(THE DATA begins)
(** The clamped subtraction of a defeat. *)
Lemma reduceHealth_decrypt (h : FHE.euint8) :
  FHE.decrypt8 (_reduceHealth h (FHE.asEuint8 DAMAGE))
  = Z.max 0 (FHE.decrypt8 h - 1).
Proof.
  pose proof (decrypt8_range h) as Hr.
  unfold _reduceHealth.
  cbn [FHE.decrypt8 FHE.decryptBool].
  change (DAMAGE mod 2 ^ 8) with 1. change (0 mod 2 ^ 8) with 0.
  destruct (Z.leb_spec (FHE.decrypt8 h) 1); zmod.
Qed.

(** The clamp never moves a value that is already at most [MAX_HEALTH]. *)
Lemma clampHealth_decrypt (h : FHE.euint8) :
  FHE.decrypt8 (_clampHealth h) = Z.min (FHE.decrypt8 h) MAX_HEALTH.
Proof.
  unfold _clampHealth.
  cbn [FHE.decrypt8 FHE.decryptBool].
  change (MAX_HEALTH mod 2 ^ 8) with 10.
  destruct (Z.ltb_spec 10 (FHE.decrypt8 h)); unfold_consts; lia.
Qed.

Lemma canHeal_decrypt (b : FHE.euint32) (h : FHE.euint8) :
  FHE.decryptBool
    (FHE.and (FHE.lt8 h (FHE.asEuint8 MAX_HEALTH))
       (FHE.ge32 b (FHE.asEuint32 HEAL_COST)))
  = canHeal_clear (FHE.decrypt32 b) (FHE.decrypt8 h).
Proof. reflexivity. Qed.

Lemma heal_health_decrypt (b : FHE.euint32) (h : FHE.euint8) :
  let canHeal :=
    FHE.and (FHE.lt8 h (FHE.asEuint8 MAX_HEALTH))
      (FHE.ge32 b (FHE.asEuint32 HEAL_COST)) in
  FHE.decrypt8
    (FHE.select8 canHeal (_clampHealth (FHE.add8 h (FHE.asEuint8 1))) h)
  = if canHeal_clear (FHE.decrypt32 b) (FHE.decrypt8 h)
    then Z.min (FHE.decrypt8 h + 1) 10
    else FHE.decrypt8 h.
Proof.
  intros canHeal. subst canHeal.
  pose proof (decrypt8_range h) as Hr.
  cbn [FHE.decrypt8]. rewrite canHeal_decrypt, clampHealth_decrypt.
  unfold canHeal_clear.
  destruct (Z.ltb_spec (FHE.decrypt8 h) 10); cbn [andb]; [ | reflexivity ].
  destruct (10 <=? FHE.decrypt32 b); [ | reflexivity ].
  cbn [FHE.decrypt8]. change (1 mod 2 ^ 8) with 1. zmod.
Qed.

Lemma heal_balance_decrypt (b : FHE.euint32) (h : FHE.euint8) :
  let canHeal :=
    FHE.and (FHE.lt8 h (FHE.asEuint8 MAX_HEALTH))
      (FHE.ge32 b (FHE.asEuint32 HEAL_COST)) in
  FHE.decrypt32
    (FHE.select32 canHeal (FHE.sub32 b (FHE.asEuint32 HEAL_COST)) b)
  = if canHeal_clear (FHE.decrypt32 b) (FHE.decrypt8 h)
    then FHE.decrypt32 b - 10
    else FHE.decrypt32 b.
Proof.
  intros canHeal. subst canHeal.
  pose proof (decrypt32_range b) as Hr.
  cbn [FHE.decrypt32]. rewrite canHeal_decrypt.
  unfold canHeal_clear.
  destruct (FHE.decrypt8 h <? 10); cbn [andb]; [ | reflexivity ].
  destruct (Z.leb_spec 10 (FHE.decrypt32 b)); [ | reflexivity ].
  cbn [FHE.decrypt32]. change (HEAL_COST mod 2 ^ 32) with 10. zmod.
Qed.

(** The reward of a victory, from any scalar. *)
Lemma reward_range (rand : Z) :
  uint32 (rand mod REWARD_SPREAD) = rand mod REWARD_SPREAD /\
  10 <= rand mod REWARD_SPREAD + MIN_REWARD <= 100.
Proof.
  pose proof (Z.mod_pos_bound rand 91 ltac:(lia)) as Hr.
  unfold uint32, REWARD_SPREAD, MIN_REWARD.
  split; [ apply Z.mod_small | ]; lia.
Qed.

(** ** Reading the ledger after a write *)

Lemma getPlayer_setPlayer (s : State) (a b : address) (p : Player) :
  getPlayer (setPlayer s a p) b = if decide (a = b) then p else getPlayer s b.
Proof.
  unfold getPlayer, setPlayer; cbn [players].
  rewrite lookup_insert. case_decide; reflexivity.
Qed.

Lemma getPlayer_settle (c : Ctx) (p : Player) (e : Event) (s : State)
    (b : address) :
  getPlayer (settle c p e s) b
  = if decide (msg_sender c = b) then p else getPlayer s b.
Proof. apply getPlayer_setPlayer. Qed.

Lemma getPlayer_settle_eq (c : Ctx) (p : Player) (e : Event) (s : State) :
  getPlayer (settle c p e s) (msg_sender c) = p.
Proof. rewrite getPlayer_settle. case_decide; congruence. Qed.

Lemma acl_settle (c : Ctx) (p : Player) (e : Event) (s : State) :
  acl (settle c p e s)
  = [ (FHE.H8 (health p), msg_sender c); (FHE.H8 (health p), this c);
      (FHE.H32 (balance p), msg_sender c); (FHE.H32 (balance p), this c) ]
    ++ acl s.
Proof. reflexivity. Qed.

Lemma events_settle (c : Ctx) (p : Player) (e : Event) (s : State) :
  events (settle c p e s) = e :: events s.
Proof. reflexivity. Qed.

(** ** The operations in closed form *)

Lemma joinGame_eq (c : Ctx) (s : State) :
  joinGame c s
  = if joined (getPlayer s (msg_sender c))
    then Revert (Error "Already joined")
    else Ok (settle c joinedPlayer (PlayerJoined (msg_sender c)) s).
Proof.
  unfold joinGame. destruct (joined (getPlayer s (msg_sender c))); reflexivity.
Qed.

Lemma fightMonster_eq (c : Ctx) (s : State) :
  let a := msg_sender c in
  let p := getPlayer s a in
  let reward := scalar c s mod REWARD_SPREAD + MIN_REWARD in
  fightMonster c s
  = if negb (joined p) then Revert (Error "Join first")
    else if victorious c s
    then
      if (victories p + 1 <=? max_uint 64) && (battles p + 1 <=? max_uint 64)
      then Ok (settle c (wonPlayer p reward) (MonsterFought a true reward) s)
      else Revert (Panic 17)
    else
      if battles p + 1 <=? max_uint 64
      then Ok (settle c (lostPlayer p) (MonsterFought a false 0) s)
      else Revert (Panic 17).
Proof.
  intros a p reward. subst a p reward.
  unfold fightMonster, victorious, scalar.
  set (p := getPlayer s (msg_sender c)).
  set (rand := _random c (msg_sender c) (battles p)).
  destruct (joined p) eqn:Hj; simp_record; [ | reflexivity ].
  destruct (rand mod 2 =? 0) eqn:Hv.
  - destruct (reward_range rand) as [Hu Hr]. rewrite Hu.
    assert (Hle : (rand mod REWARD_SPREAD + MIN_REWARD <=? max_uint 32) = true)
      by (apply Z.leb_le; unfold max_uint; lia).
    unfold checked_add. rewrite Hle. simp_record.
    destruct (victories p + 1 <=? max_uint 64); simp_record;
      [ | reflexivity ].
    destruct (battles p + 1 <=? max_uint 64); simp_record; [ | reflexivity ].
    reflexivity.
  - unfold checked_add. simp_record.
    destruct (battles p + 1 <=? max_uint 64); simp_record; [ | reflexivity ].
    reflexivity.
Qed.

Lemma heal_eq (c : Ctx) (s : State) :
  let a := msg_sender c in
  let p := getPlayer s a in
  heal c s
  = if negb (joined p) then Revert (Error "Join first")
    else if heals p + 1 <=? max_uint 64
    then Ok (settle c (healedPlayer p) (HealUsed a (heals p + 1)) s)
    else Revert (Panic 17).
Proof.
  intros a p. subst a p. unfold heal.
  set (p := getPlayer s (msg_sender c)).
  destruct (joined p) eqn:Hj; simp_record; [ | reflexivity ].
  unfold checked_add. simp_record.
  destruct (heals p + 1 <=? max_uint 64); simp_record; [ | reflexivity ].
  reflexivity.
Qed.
(THE DATA ends)
EXERCISE BRIEF
Copy out precisely the lines from the line with "10 <= rand mod" to the line with "getPlayer (settle c p e s) b" in the material above, including those two lines and omitting all the rest.

OUTPUT BELOW
  10 <= rand mod REWARD_SPREAD + MIN_REWARD <= 100.
Proof.
  pose proof (Z.mod_pos_bound rand 91 ltac:(lia)) as Hr.
  unfold uint32, REWARD_SPREAD, MIN_REWARD.
  split; [ apply Z.mod_small | ]; lia.
Qed.

(** ** Reading the ledger after a write *)

Lemma getPlayer_setPlayer (s : State) (a b : address) (p : Player) :
  getPlayer (setPlayer s a p) b = if decide (a = b) then p else getPlayer s b.
Proof.
  unfold getPlayer, setPlayer; cbn [players].
  rewrite lookup_insert. case_decide; reflexivity.
Qed.

Lemma getPlayer_settle (c : Ctx) (p : Player) (e : Event) (s : State)
    (b : address) :
  getPlayer (settle c p e s) b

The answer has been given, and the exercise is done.